Three small Bend fires offer big lessons
Three Bend fires that were fortunately stopped small in recent days have prompted reminders from fire officials about some simple ways to prevent blazes from igniting in the first place.
In the first incident, around 9 a.m. Saturday, firefighters responded to a reported roof fire at a home at 18890 Shoshone Road in Deschutes River Woods.
Capt. Darrel Levine said the homeowner was able to douse the fire, which involved pine needles and composition roofing material, before crews arrived.
A pellet stove flue ignited loose pine needles on the roof, Levine said. Damage was limited to about $100.
Though the fire was small and quickly controlled, Levine said it served as “a late-winter reminder to inspect and clean flue pipes and make sure combustible materials are kept clear of potential ignition sources.:
On Tuesday, shortly before 8:30 a.m., firefighters responded to a report of smoke and flames coming from the rear of a home at 2824 NE Baroness Place, said Capt. Karl Findling.
Crews arrived to find a small charcoal briquette-type barbecue and cigarette butts littering the duff around a juniper tree, beside a wooden deck, Findling said.
Damage was confined to the wooden deck and about $200, he said. Neighbors alerted the fire department and tried to notify residents, who were gone at the time.

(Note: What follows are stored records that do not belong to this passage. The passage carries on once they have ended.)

Lemma omap_names cs i :
  (forall c, c ∈ cs -> child_of (fm_tree s) i c) -> NoDup cs ->
  NoDup (map (fun e => (dirent_view e).1) (omap (child_dirent s) cs)) /\
  forall e, e ∈ omap (child_dirent s) cs -> exists c x, c ∈ cs /\ nodes (fm_tree s) !! c = Some x /\ (dirent_view e).1 = n_name x.
Proof.
  intros Hcs Hnd. pose proof (cl_inv _ Hcl) as [[Hwf Hu _ _ _] _].
  induction cs as [|c cs IH]; [split; [apply NoDup_nil_2|by intros e ?%not_elem_of_nil]|].
  apply list.NoDup_cons in Hnd as [Hc Hnd]. destruct (IH ltac:(intros; apply Hcs; by right) Hnd) as [IH1 IH2]. clear IH.
  cbn [omap list_omap]. destruct (child_dirent s c) as [e|] eqn:He.
  - destruct (child_dirent_name c e He) as (x & Hx & Hname). split.
    + cbn [map]. apply list.NoDup_cons. split; [|done]. intros Hin. apply list_elem_of_In, in_map_iff in Hin as (e' & En & He'%list_elem_of_In).
      destruct (IH2 e' He') as (c' & x' & Hc' & Hx' & En'). rewrite Hname in En. cbn [fst] in En. apply Hc.
      assert (c' = c) as ->; [|done]. apply (Hu i c' c x' x); try done; [apply Hcs; by right|apply Hcs; by left|congruence].
    + intros e' [->|He']%elem_of_cons; [exists c, x; split; [by left|]; split; [done|]; by rewrite Hname|].
      destruct (IH2 e' He') as (c' & x' & Hc' & H). exists c', x'. split; [by right|done].
  - split; [done|]. intros e He'. destruct (IH2 e He') as (c' & x' & Hc' & H). exists c', x'. split; [by right|done].
Qed.

Lemma dirents_names p i x es :
  nodes (fm_tree s) !! i = Some x -> dirents s p i = Some es -> NoDup (map fst (map dirent_view es)) /\
    forall c e, c ∈ n_children x -> child_dirent s c = Some e -> dirent_view e ∈ map dirent_view es.
Proof.
  intros Hx Hes. unfold dirents, shape_at in Hes. rewrite Hx in Hes. cbn [fmap option_fmap option_map mbind option_bind sh_inode shape_of] in Hes.
  destruct (meta_at s (n_inode x)) as [m|]; [|done]. cbn [mbind option_bind] in Hes. destruct (parent_inode _ _ _) as [pino|]; [|done].
  cbn [mbind option_bind] in Hes. destruct (meta_at s pino) as [u|]; [|done]. cbn [mbind option_bind sh_children shape_of] in Hes. injection Hes as <-.
  pose proof (cl_inv _ Hcl) as [[Hwf _ _ Hparts _] _].
  destruct (omap_names (sort_by (shape_cmp s) (n_children x)) i) as [Hnd Hfrom].
  { intros c Hc. rewrite sort_by_perm in Hc. by exists x. }
  { rewrite sort_by_perm. by apply (wf_nodup _ Hwf i). }
  assert (forall e, e ∈ omap (child_dirent s) (sort_by (shape_cmp s) (n_children x)) -> plain (dirent_view e).1) as Hpl.
  { intros e He. destruct (Hfrom e He) as (c & y & Hc & Hy & ->). rewrite sort_by_perm in Hc.
    assert (child_of (fm_tree s) i c) as Hch by (by exists x). split; [by apply (Hparts i c y Hch Hy)|apply (cl_fit _ Hcl i c y Hch Hy)]. }
  split.
  - cbn [map fst dirent_view d_name]. rewrite map_map.
    assert (forall n, ~ plain n -> n ∉ map (fun e => (dirent_view e).1) (omap (child_dirent s) (sort_by (shape_cmp s) (n_children x)))) as Hout.
    { intros n Hn Hin. apply list_elem_of_In, in_map_iff in Hin as (e & <- & He%list_elem_of_In). by apply Hn, Hpl. }
    apply list.NoDup_cons. split; [|apply list.NoDup_cons; split; [|exact Hnd]].
    + intros [[=]|Hin]%elem_of_cons. apply (Hout DOT); [by intros []|done].
    + intros Hin. apply (Hout DOTDOT); [by intros []|done].
  - intros c e Hc He. cbn [map]. do 2 right. apply list_elem_of_In, in_map_iff. exists e. split; [done|]. apply list_elem_of_In, list_elem_of_omap.
    exists c. split; [by rewrite sort_by_perm|done].
Qed.

Lemma live_node i : live_dir s i -> exists x, nodes (fm_tree s) !! i = Some x /\ n_link x = None /\ shape_at s i = Some (shape_of x).
Proof.
  intros (sh & m & Hsh & Hl & _). unfold shape_at in *. destruct (nodes (fm_tree s) !! i) as [x|]; [|discriminate Hsh].
  injection Hsh as <-. by exists x.
Qed.

Lemma node_valid i x : nodes (fm_tree s) !! i = Some x -> valid_inode (length (fm_inodes s)) (node_number x).
Proof.
  intros Hx. destruct (ti_inode _ _ (proj1 (cl_inv _ Hcl)) i x Hx) as [Hv Hl]. unfold node_number.
  destruct (n_link x) as [l|]; [by apply Hl|done].
Qed.
Lemma expand_run f :
  pi_blocks img <= nb ->
  (exists e, expand_last_group f img nb = Err e) \/
  (exists gr, expand_last_group f img nb = Ok gr /\ expansion f gr).
Proof.
  destruct Hib as [Hb Hg Hl _ _ _ _]. intros Hge. unfold expand_last_group. cbv zeta. change BLOCKS_PER_GROUP with 32768.
  replace (pi_groups img - 1 + 1) with (pi_groups img) by lia. fold expanded_end. fold last_start.
  destruct (Z.ltb_spec (pi_blocks img) expanded_end) as [Hlt|Hle].
  2:{ right. eexists. split; [by case_match|]. constructor. unfold expanded_end in *. lia. }
  assert ((pi_blocks img mod 32768 =? 0) = false) as ->.
  { apply Z.eqb_neq. intros H0. apply Z.mod_divide in H0 as [k Hk]; [|done]. unfold expanded_end in Hlt. nia. }
  cbn [negb]. destruct (pi_descriptors img !! _) as [d|] eqn:Hd; [|left; by eexists]. cbn [ok_or mbind res_bind].
  unfold refuse. case_match; [left; by eexists|]. cbn [mbind res_bind].
  destruct (read_block f (gd_block_bitmap_lo d)) as [bm|e|] eqn:Hr; [|left; by eexists|by apply np_read in Hr].
  apply read_block_ok in Hr as [_ ->]. cbn [mbind res_bind].
  destruct (clear_bits_spec (E := ResizeError) (bytes_at f (gd_block_bitmap_lo d * 4096) 4096) (pi_blocks img)
    (expanded_end - pi_blocks img) last_start) as (bm' & -> & Hz & Hbits).
  { unfold last_start. lia. }
  { unfold expanded_end, last_start. lia. }
  { rewrite zlen_bytes_at by done. apply Z.lt_succ_r, Z.div_lt_upper_bound; unfold expanded_end, last_start; lia. }
  cbn [mbind res_bind]. rewrite u16_small by (unfold is_u16, expanded_end; lia).
  destruct (checked_add u16_max _ _) as [fr|] eqn:Hc; [|left; by eexists]. apply checked_add_some in Hc as [-> Hc].
  right. eexists. split; [done|]. rewrite zlen_bytes_at in Hz by done.
  replace (pi_blocks img + (expanded_end - pi_blocks img)) with expanded_end in Hbits by lia.
  by apply expansion_some.
Qed.
End Planning.

(** ** The resize inode *)

Lemma put_le32_spec {E} buf o v :
  0 <= o -> o + 4 <= zlen buf -> is_u32 v ->
  exists buf', put_le32 (E := E) buf o v = Ok buf' /\ zlen buf' = zlen buf /\ get_u32 buf' o = v /\
    forall o', 0 <= o' -> o' + 4 <= o \/ o + 4 <= o' -> get_u32 buf' o' = get_u32 buf o'.
Proof.
  intros Ho Hl Hv. unfold put_le32. replace (o + 4 <=? zlen buf) with true by lia. eexists. split; [done|].
  by apply put_u32_spec.
Qed.

Lemma backup_pointer_ok p g b : 0 <= g -> 0 <= p -> backup_pointer p g = Ok b ->
  g * 32768 <= u32_max -> b = p + g * 32768 /\ is_u32 b.
Proof.
  unfold backup_pointer. intros Hg Hp [-> Hl]%ok_or_ok%checked_add_some Hu.
  change BLOCKS_PER_GROUP with 32768 in *. rewrite Z.min_r in * by lia. split; [done|]. unfold is_u32, u32_max in *. lia.
Qed.

(** [pointers] holds the copies of GDT block [primary] in the backup groups. *)
Definition points (primary : Z) (gs pointers : list Z) : Prop :=
  forall j g, gs !! j = Some g -> get_u32 pointers (Z.of_nat j * 4) = primary + g * 32768.
(** ** Properties *)

(** C9: What the resizer writes, it reads back: a grown image passes all checks
    of the resizer again, with the new number of blocks and groups and the same
    descriptor area, and growing it once more to the same size changes nothing.
    The image must not overlap its own metadata, and reserved descriptor blocks
    must remain. *)
Theorem grown_image_reopens (f : File) (size : Z) (o : GrowOutcome) (ops : list DiskOp) (img : ParsedImage)
    (Hf : byte_file f) (Himg : parse_image f = Ok img) (Hgrow : grow_image f size = Ok (o, ops))
    (Hchanged : changed o = true) (Hsep : separate f img)
    (Hreserve : descriptor_blocks (new_groups o) 4096 32 < pi_descriptor_span img) :
  (exists img', parse_image (run_ops f ops) = Ok img' /\ pi_blocks img' = new_blocks o /\
     pi_groups img' = new_groups o /\ pi_descriptor_span img' = pi_descriptor_span img) /\
  grow_image (run_ops f ops) size =
    Ok ({| old_blocks := new_blocks o; new_blocks := new_blocks o; old_groups := new_groups o; new_groups := new_groups o |}, []).
Proof.
  destruct (grow_image_inv f size o ops Hf Hgrow) as (img' & Himg' & Hp & [[Hc _]|(p & nb & ng & gr & Hpl & -> & Ho)]); [congruence|].
  assert (img' = img) as -> by congruence. rewrite Ho, (pl_outcome _ _ _ _ _ _ _ Hpl) in *. cbn [new_blocks new_groups] in *.
  pose proof (parsed_parse_image _ _ (grown_parsed f img size p nb ng gr Hf Hp Hpl Hsep Hreserve)) as Hparse.
  fold (grown f p). split; [by eexists|].
  unfold grow_image in Hgrow |- *. destruct (negb (size mod BLOCK_SIZE =? 0)); [done|]. rewrite Hparse. cbn [mbind res_bind].
  unfold plan_grow. cbv zeta. pose proof (pl_request _ _ _ _ _ _ _ Hpl) as Hreq. change BLOCK_SIZE with 4096.
  destruct (planned_sizes _ _ _ _ _ _ _ Hf Hp Hpl) as (Hnb & _). cbn [pi_blocks grown_image].
  replace (u32_max <? size / 4096) with false by lia. replace (size / 4096 <? nb) with false by lia.
  rewrite (usable_size_stable img _ _ nb ng (parsed_bounds f img Hf Hp) Hreq (pl_usable _ _ _ _ _ _ _ Hpl)) by done.
  set (oc := {| old_blocks := nb; new_blocks := nb; old_groups := _; new_groups := ng |}).
  assert (changed oc = false) as Hoc by (unfold changed, oc; cbn [old_blocks new_blocks]; by rewrite Z.eqb_refl).
  rewrite Hoc. cbn [negb mbind res_bind gp_outcome gp_backing_size]. rewrite Hoc. cbn [negb].
  destruct (grown_len f img size p nb ng gr Hf Hp Hpl Hsep) as (_ & Hl & _).
  by replace (f_len (grown f p) <? size) with false by lia.
Qed.

(** *** Witness *)

Lemma sample_journal_parts img plan : parse_image sample_disk = Ok img -> sample_facts img plan ->
  journal_parts sample_disk img = [(8 * 4096 + 7 * 256, 256); (3000 * 4096, 4096)].
Proof.
  intros Himg (_ & _ & _ & _ & _ & Hi & Hds & _). unfold journal_parts. apply parse_image_parsed in Himg.
  assert (inode_offset (pi_descriptors img) (pi_superblock img) JOURNAL_INODE_NUMBER = Ok (8 * 4096 + 7 * 256)) as ->.
  { unfold inode_offset. rewrite Hi. change (32000 =? 0) with false. cbv iota zeta.
    change ((JOURNAL_INODE_NUMBER - 1) / 32000) with 0. change ((JOURNAL_INODE_NUMBER - 1) mod 32000) with 7.
    rewrite (good_inode_size _ (pd_good _ _ Himg)). destruct (pi_descriptors img) as [|d ds]; [done|].
    injection Hds as Hb Ht _. change (Z.to_nat 0) with 0%nat. cbn [lookup list_lookup ok_or mbind res_bind]. by rewrite Ht. }
  clear. vm_compute. reflexivity.
Qed.

Lemma sample_separate img plan : parse_image sample_disk = Ok img -> sample_facts img plan -> separate sample_disk img.
Proof.
  intros Himg Hfacts. pose proof (sample_journal_parts _ _ Himg Hfacts) as Hj. pose proof (sample_placed _ _ Hfacts) as Hpl.
  destruct Hfacts as (Hb & Hg & Hs & Hd & Hi & _ & Hds & _).
  assert (forall x, body_byte img x -> 4096 <= x < 8 * 4096 \/ 8 * 4096 + 6 * 256 <= x < 8 * 4096 + 7 * 256) as Hbody.
  { intros x [H|[(d & Hl & H)|[H|[H|(g & Hg' & _)]]]]; try lia. rewrite Hg in Hl. change (Z.to_nat (1 - 1)) with 0%nat in Hl.
    destruct (pi_descriptors img) as [|d0 ds]; [done|]. injection Hl as ->. injection Hds as Hbb _ _. lia. }
  assert (forall x, table_byte img x -> 4096 <= x < 5 * 4096) as Htable.
  { intros x [H|(g & Hg' & _)]; lia. }
  constructor; [done|..].
  - intros x Hx. split; [lia|]. intros Ht%Htable. lia.
  - intros x Hx. split; [|lia]. intros Ht%Htable. lia.
  - intros a n x Hin Hx. rewrite Hj in Hin. apply elem_of_cons in Hin as [[= -> ->]|Hin].
    + split; [lia|]. split; [lia|]. intros Hbb%Hbody. lia.
    + apply list_elem_of_singleton in Hin as [= -> ->]. split; [lia|]. split; [lia|]. intros Hbb%Hbody. lia.
Qed.

Lemma grown_image_reopens_witness :
  exists o ops img', grow_image sample_disk sample_target = Ok (o, ops) /\
    parse_image (run_ops sample_disk ops) = Ok img' /\ pi_blocks img' = 65536 /\
    grow_image (run_ops sample_disk ops) sample_target =
      Ok ({| old_blocks := 65536; new_blocks := 65536; old_groups := 2; new_groups := 2 |}, []).
Proof.
  destruct sample_grown as (img & plan & Himg & Hplan & Hfacts & Hch & Hgrow).
  pose proof (sample_separate _ _ Himg Hfacts) as Hsep. pose proof Hfacts as (_ & _ & Hs & _ & _ & _ & _ & Ho).
  destruct (grown_image_reopens sample_disk sample_target _ _ img sample_disk_bytes Himg Hgrow Hch Hsep)
    as [(img' & Himg' & Hb & _) Hagain].
  - rewrite Ho, Hs. vm_compute. reflexivity.
  - exists (gp_outcome plan), (apply_plan sample_disk plan), img'. rewrite Ho in *. by split_and!.
Defined.
(** Reconciliation never fails and never corrupts a row: from a consistent
    row (or none) it always produces a consistent state for the same machine,
    stores it when it differs from the row in any lifecycle field, and reports
    what is then stored. *)
Theorem reconcile_total (h : Host) (id : string) (row : option MachineState) (now : Z)
    (Hr : row_inv row) :
  exists row' s, reconcile_machine_runtime_locked h id row now = Ok (row', s) /\
    state_inv s /\ row_inv row' /\ machine_id s = machine_id (machine_state id row now) /\
    exists s0, row' = Some s0 /\ status s0 = status s /\ vmm_pid s0 = vmm_pid s /\
      started_at s0 = started_at s /\ run_id s0 = run_id s /\ last_error s0 = last_error s.
Proof.
  destruct (observe_spec h id row now) as (s & Hs & Hobs). unfold reconcile_machine_runtime_locked.
  rewrite Hs. simpl. pose proof (observation_inv _ _ _ _ _ (machine_state_inv id row now Hr) Hobs) as Hi.
  eexists _, s. split; [done|]. split; [done|].
  assert (machine_id s = machine_id (machine_state id row now)) as Hid.
  { destruct Hobs; try done. by destruct clean. }
  destruct (machine_state_needs_writeback row s) eqn:Hw.
  - split; [by intros ? [= <-]|]. split; [done|]. exists s. done.
  - split; [done|]. split; [done|]. destruct row as [s0|]; [|done]. exists s0. split; [done|].
    unfold machine_state_needs_writeback in Hw. rewrite !orb_false_iff, !negb_false_iff, !bool_decide_eq_true in Hw.
    tauto.
Qed.

(** A machine reported as running or stopping really has a live monitor: the
    reported pid belongs to an existing live process with the reported start
    time, and if the row recorded a start time for a run that was past its
    start, it is that very process and not one that reused the pid. *)
Theorem observed_running_is_live (h : Host) (id : string) (row : option MachineState) (now : Z)
    (s : MachineState)
    (Hh : host_ok h) (Hr : row_inv row) (Ho : observe_machine_state h id row now = Ok s)
    (Hs : status s = Running \/ status s = Stopping) :
  exists pid p, vmm_pid s = Some pid /\ for_pid h pid = Some p /\ pi_alive p = true /\
    started_at s = pi_started_at p /\
    (forall s0 t, row = Some s0 -> status s0 <> Starting -> started_at s0 = Some t ->
       pi_started_at p = Some t).
Proof.
  destruct (observe_spec h id row now) as (s1 & Hs1 & Hobs). rewrite Ho in Hs1. injection Hs1 as <-.
  destruct Hobs as [st clean error Hl Hst Hm Hev|p Hl|Hl Hst Hf|Hl Hst Hf|Hl Hst Hno].
  - destruct clean; simpl in Hs; destruct Hs; done.
  - destruct (live_some h row p Hh Hl) as (Hp & Ha & Hacc & _). exists (pi_pid p), p.
    split; [done|]. split; [done|]. split; [done|]. split; [done|]. intros s0 t -> Hst Ht.
    unfold accepts in Hacc. simpl in Hacc. rewrite Ht in Hacc. rewrite bool_decide_eq_false_2 in Hacc by done.
    simpl in Hacc. rewrite orb_false_r in Hacc. by apply bool_decide_eq_true in Hacc.
  - destruct Hs; done.
  - simpl in Hs. rewrite Hst in Hs. by destruct Hs.
  - simpl in Hs. destruct (status (machine_state id row now)); by destruct Hs.
Qed.
Lemma histogram_boundaries_witness :
  _create_instrument (quiet_meter 0 0)
      (mk_spec "test_histogram" "histogram" (fun _ => Normal None)
               "openlineage" (Some [0; 1; 2; 5]%R) 10) "OpenLineage"
    = ([Log INFO "test_histogram";
        CreateHistogram 0 "test_histogram" [0; 1; 2; 5]%R],
       Normal (Some (quiet_instrument 1))).
Proof.
  apply (histogram_boundaries (quiet_meter 0 0)
           (mk_spec "test_histogram" "histogram" (fun _ => Normal None)
                    "openlineage" (Some [0; 1; 2; 5]%R) 10) "OpenLineage").
  reflexivity.
Defined.

End Creation.

(** ** The slots after construction *)

Section Slots.
Import Registry Statements.

Lemma create_instrument_slots (meter : Meter) (spec : MetricSpec)
    (v : option (option Instrument * option Instrument)) (tn : string) :
  _create_instrument meter (set_otel_inst spec v) tn
    = _create_instrument meter spec tn.
Proof. reflexivity. Qed.

Lemma create_instruments_slots (meter otel_meter : Meter) (spec : MetricSpec) :
  snd (_create_instruments meter otel_meter spec)
    = set_otel_inst spec
        (Some (business_slot meter spec, otel_slot meter otel_meter spec)).
Proof.
  unfold _create_instruments, business_slot, otel_slot, made.
  rewrite create_instrument_slots. cbn [target set_otel_inst].
  destruct (in_strs (target spec) ["openlineage"; "both"]).
  - destruct (_create_instrument meter spec "OpenLineage") as [t0 [i0|e0]];
      cbn [bind ret snd fst raisesb andb negb set_slot0 set_slot1
           set_otel_inst target _otel_inst];
      [|destruct (in_strs (target spec) ["otel"; "both"]); reflexivity].
    destruct (in_strs (target spec) ["otel"; "both"]);
      [|destruct i0; reflexivity].
    change (_create_instrument otel_meter _ "OTEL")
      with (_create_instrument otel_meter spec "OTEL").
    destruct (_create_instrument otel_meter spec "OTEL") as [t1 [[i1|]|e1]];
      destruct i0; reflexivity.
  - cbn [bind ret snd fst raisesb andb negb set_slot0 set_slot1
         set_otel_inst target _otel_inst].
    destruct (in_strs (target spec) ["otel"; "both"]); [|reflexivity].
    change (_create_instrument otel_meter _ "OTEL")
      with (_create_instrument otel_meter spec "OTEL").
    destruct (_create_instrument otel_meter spec "OTEL") as [t1 [[i1|]|e1]];
      reflexivity.
Qed.
#[export] Set Default Goal Selector "!".
Open Scope Z_scope.

(** ** Machine integers

    A C object of an unsigned or signed w-bit type is a [Z]; [u32], [s32], ...
    are the conversions to that type (wrap-around made explicit). *)

Definition u8 (z : Z) : Z := z mod 256.
Definition u16 (z : Z) : Z := z mod 65536.
Definition u32 (z : Z) : Z := z mod 4294967296.
Definition s8 (z : Z) : Z := (z + 128) mod 256 - 128.
Definition s32 (z : Z) : Z := (z + 2147483648) mod 4294967296 - 2147483648.

(** [lnot32 z] is C's [~z] on a 32-bit unsigned operand. *)
Definition lnot32 (z : Z) : Z := u32 (Z.lnot z).

Lemma u32_range z : 0 <= u32 z < 4294967296.
Proof. unfold u32. apply Z.mod_pos_bound. lia. Qed.

Lemma u32_small z : 0 <= z < 4294967296 -> u32 z = z.
Proof. intros. unfold u32. by apply Z.mod_small. Qed.

Lemma u32_idem z : u32 (u32 z) = u32 z.
Proof. apply u32_small, u32_range. Qed.

Lemma s32_range z : -2147483648 <= s32 z < 2147483648.
Proof. unfold s32. pose proof (Z.mod_pos_bound (z + 2147483648) 4294967296). lia. Qed.

Lemma s32_small z : -2147483648 <= z < 2147483648 -> s32 z = z.
Proof. intros. unfold s32. rewrite Z.mod_small; lia. Qed.

Lemma u16_range z : 0 <= u16 z < 65536.
Proof. unfold u16. apply Z.mod_pos_bound. lia. Qed.

Lemma u16_small z : 0 <= z < 65536 -> u16 z = z.
Proof. intros. unfold u16. by apply Z.mod_small. Qed.

Lemma u8_range z : 0 <= u8 z < 256.
Proof. unfold u8. apply Z.mod_pos_bound. lia. Qed.

Lemma u8_small z : 0 <= z < 256 -> u8 z = z.
Proof. intros. unfold u8. by apply Z.mod_small. Qed.

(** ** Bounds and alignment (include/os/bound.h)

    The macros are stated on [Z]; a use converts the result to the C type of
    the expression it occurs in. *)

Definition align (num size : Z) : Z := Z.land (num + (size - 1)) (Z.lnot (size - 1)).
Definition min_align (num size : Z) : Z := Z.land num (Z.lnot (size - 1)).
Definition baligin (num size : Z) : Z := Z.land (num + size - 1) (Z.lnot (size - 1)).
Definition is_align (base bound : Z) : bool := Z.land base (bound - 1) =? 0.

Definition PAGE_SIZE : Z := 4096.
Definition PAGE_SHIFT : Z := 12.
Definition page_nr (size : Z) : Z := Z.shiftr (align size PAGE_SIZE) PAGE_SHIFT.

Lemma land_lnot_ones n k : 0 <= k -> Z.land n (Z.lnot (2 ^ k - 1)) = n - n mod 2 ^ k.
Proof.
  intros Hk.
  assert (Z.land n (Z.lnot (2 ^ k - 1)) = Z.ldiff n (Z.ones k)) as ->.
  { rewrite Z.ldiff_land, Z.ones_equiv. f_equal. }
  rewrite Z.ldiff_ones_r by done.
  rewrite Z.shiftl_mul_pow2, Z.shiftr_div_pow2 by done.
  pose proof (Z.div_mod n (2 ^ k)). assert (2 ^ k <> 0) by lia. lia.
Qed.

Lemma min_align_spec n k : 0 <= k -> min_align n (2 ^ k) = n - n mod 2 ^ k.
Proof. apply land_lnot_ones. Qed.

Lemma align_spec n k :
  0 <= k -> align n (2 ^ k) = n + (2 ^ k - 1) - (n + (2 ^ k - 1)) mod 2 ^ k.
Proof. intros. unfold align. by rewrite land_lnot_ones. Qed.
(** ** Kernel pages *)

(** A block whose descriptor still holds its kernel address. *)
Definition kernel_page (mm : mm_bank) (b : block) : Prop :=
  map_address (page_at mm (block_page mm b)) = block_va mm b.

Lemma kernel_page_va reserved mm live b : alloc_inv reserved mm live -> b ∈ live -> kernel_page mm b ->
  page_to_va mm (block_page mm b) = block_va mm b.
Proof.
  intros Hinv Hb Hk. destruct (live_va _ _ _ Hinv b Hb) as (V1 & V2 & V3).
  unfold page_to_va. rewrite Hk. rewrite <- (Z.lor_0_r (block_va mm b)) at 1.
  apply (land_lor_mask _ 0 12 12); try done; lia.
Qed.

Lemma block_layout mm mm' b : same_layout mm mm' ->
  block_va mm' b = block_va mm b /\ block_pa mm' b = block_pa mm b /\ block_page mm' b = block_page mm b.
Proof.
  intros HL. destruct (layout_fields _ _ (b_sec b) HL) as (E1 & E2 & _ & _ & E3).
  unfold block_va, block_pa, block_page, page_ref. by rewrite E1, E2, E3.
Qed.

Definition node (mm : mm_bank) (b : block) : Z := block_page mm b + plist_offset.

(** A page that was taken from any zone. *)
Record taken_ok reserved (mm mm' : mm_bank) (live : list block) (b : block) : Prop := {
  tk_layout : same_layout mm mm';
  tk_alloc : alloc_inv reserved mm' (b :: live);
  tk_fresh : b ∉ live;
  tk_keep : forall b', b' ∈ live -> page_at mm' (block_page mm b') = page_at mm (block_page mm b');
  tk_nodes : b_count b = 1 -> same_nodes mm mm' (eq (node mm b));
  tk_sealed : sealed mm -> sealed mm' }.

Findling reminded residents that using any device for heating or cooking, even outdoors, generates high temperatures, and reminded people to cook away from combustible materials. He also said you should dispose of cigarettes and all barbecue ashes well away from combustible materials, and preferably in a metal container with water – never in a garbage can or in, on or next to combustibles.
In a third fire, around 4:40 p.m. Wednesday, firefighters were called to a possible fence on fire at 1206 NE Burnside Ave., Findling said.
Crews found a fire had burned a backyard cedar fence, but already had been put out with a garden hose.
hey also learned it was sparked by hot fireplace ashes that were discarded improperly.
Interestingly, Findling said the homeowner had put hot ashes in a metal can for 24 hours – but on Wednesday had transferred them to a combustible container, then put that container next to the wooden fence.
The fire captain reminded those disposing of hot ashes that they can remain very hot for 72 hours, under certain conditions, and should be kept in a metal container and covered with water before disposal.
“Never dispose of hot ashes in combustible containers such as garbage cans,” Findling wrote.